_What to produce_
Tally up the lines below containing the string "resultsPath", then write the number alone.

=== Records for processing ===

Lemma includes_join (n : jsstring) (pieces : list jsstring) :
  existsb (chr_eqb lf) n = false ->
  pieces <> [] ->
  forallb (fun p => negb (includes p n)) pieces = true ->
  includes (join nl pieces) n = false.
Proof.
  intros Hn. induction pieces as [|p l IH]; [easy|]. intros _ Hall.
  cbn [forallb] in Hall. apply andb_true_iff in Hall as [Hp Hl].
  apply negb_true_iff in Hp. destruct l as [|q l]; [exact Hp|].
  change (join nl (p :: q :: l)) with (p ++ lf :: join nl (q :: l)).
  rewrite (includes_sep lf n p _ Hn), Hp, IH; [reflexivity|discriminate|exact Hl].
Qed.

(** A needle whose first code unit does not occur in a prefix cannot start
    inside it. *)
Lemma includes_after (x : ascii) (n p s : jsstring) :
  existsb (chr_eqb x) p = false ->
  includes (p ++ s) (x :: n) = includes s (x :: n).
Proof.
  intros Hp. induction p as [|c p IH]; [reflexivity|].
  cbn [existsb] in Hp. apply orb_false_iff in Hp as [Hc Hp].
  rewrite <- app_comm_cons, includes_unfold, (IH Hp).
  unfold startsWith. cbn [strip_prefix]. now rewrite Hc.
Qed.

Lemma includes_skipn (k : nat) (s n : jsstring) :
  includes s n = false -> includes (skipn k s) n = false.
Proof.
  revert s. induction k as [|k IH]; intros s Hs; [exact Hs|].
  destruct s as [|c s]; [exact Hs|]. cbn [skipn]. apply IH.
  rewrite includes_unfold in Hs. now apply orb_false_iff in Hs.
Qed.

Lemma join_cons_lines (p : jsstring) (l : list jsstring) :
  join nl (p :: l) = p ++ concat (map (fun q => nl ++ q) l).
Proof.
  revert p. induction l as [|q l IH]; intros p.
  - cbn. now rewrite app_nil_r.
  - change (join nl (p :: q :: l)) with (p ++ nl ++ join nl (q :: l)).
    rewrite IH. cbn [map concat]. now rewrite <- !app_assoc.
Qed.

Lemma join_lines_app (p : jsstring) (l1 l2 : list jsstring) :
  join nl ((p :: l1) ++ l2) =
  join nl (p :: l1) ++ concat (map (fun q => nl ++ q) l2).
Proof.
  rewrite <- app_comm_cons, !join_cons_lines, map_app, concat_app.
  now rewrite <- app_assoc.
Qed.

Lemma stream_section_lines (label text : jsstring) :
  stream_section label text =
  concat (map (fun q => nl ++ q) (section_lines label text)).
Proof.
  unfold stream_section, section_lines. destruct (blank text); [reflexivity|].
  cbn [map concat]. rewrite <- ?app_assoc. now rewrite !app_nil_r.
Qed.

Lemma section_lines_free (n label text : jsstring) :
  includes [] n = false -> includes label n = false -> includes text n = false ->
  forallb (fun p => negb (includes p n)) (section_lines label text) = true.
Proof.
  intros H0 Hl Ht. unfold section_lines. destruct (blank text); [reflexivity|].
  cbn [forallb]. rewrite H0, Hl. cbn [negb andb].
  destruct (1000 <? length text).
  - rewrite last_chars_skipn, includes_skipn; [reflexivity|exact Ht].
  - now rewrite Ht.
Qed.

Lemma unread_summary_eq (logPath out err : jsstring) :
  results_notice ++ footer_text logPath 0 ++
  stream_section (str "[stdout tail]") out ++
  stream_section (str "[stderr tail]") err =
  join nl (unread_summary_lines logPath out err).
Proof.
  unfold unread_summary_lines.
  rewrite join_lines_app, map_app, concat_app.
  rewrite <- !stream_section_lines.
  unfold results_notice, footer_text. cbn [join].
  change (show_Z 0) with (str "0").
  change (str "Exit code: 0") with (str "Exit code: " ++ str "0").
  now rewrite <- !app_assoc.
Qed.

(** C6.  When the results document cannot be read, the results stage
    appends the fixed notice and nothing else: the summary is the notice
    followed at once by the footer, the stream tails and the log-grep
    section, so the header, totals, failed-case and failure-detail stages
    leave no trace.  For exit code 0 the summary contains the notice and,
    as long as the log path and the captured streams that it echoes do not
    themselves hold the text [Total:], no [Total:] at all. *)
Theorem C6_unreadable_results_skip_stages
        (w : World) (resultsPath logPath : jsstring) (child : Process)
        (e : js_error) :
  readFile w resultsPath = Thrown e ->
  appended (resultsStage w resultsPath) = results_notice
  /\ fst (summarize w resultsPath logPath child []) =
     Returned {| summary :=
                   results_notice ++
                   footer_text logPath (reported_code child) ++
                   stream_section (str "[stdout tail]") (stdoutBuf child) ++
                   stream_section (str "[stderr tail]") (stderrBuf child) ++
                   grep_text (reported_code child) (readFile w logPath);
                 exitCode := reported_code child |}
  /\ (reported_code child = 0%Z ->
      exists text,
        fst (summarize w resultsPath logPath child []) =
          Returned {| summary := text; exitCode := 0 |}
        /\ includes text results_notice = true
        /\ (includes logPath (str "Total:") = false ->
            includes (stdoutBuf child) (str "Total:") = false ->
            includes (stderrBuf child) (str "Total:") = false ->
            includes text (str "Total:") = false)).
Proof.
  intros Hread.
  assert (Hres : appended (resultsStage w resultsPath) = results_notice)
    by (unfold appended; now rewrite resultsStage_run, Hread).
  assert (Hsum : fst (summarize w resultsPath logPath child []) =
     Returned {| summary :=
                   results_notice ++
                   footer_text logPath (reported_code child) ++
                   stream_section (str "[stdout tail]") (stdoutBuf child) ++
                   stream_section (str "[stderr tail]") (stderrBuf child) ++
                   grep_text (reported_code child) (readFile w logPath);
                 exitCode := reported_code child |}).
  { rewrite summarize_run, before_grep_eq, Hread. cbv zeta. cbn [fst results_text].
    now rewrite <- !app_assoc. }
  split; [exact Hres|]. split; [exact Hsum|].
  intros Hzero. rewrite Hsum, Hzero. eexists. split; [reflexivity|].
  split; [apply includes_prefix|].
  intros Hlog Hout Herr. unfold grep_text. cbn [Z.eqb]. rewrite app_nil_r.
  rewrite unread_summary_eq. apply includes_join;
    [reflexivity | discriminate |].
  unfold unread_summary_lines. rewrite !forallb_app.
  rewrite !section_lines_free by (reflexivity || assumption).
  pose proof (@includes_after "T"%char (str "otal:") (str "Log: ") logPath eq_refl)
    as Hafter.
  change ("T"%char :: str "otal:") with (str "Total:") in Hafter.
  cbn [forallb]. rewrite Hafter, Hlog. reflexivity.
Qed.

===

_Result_
7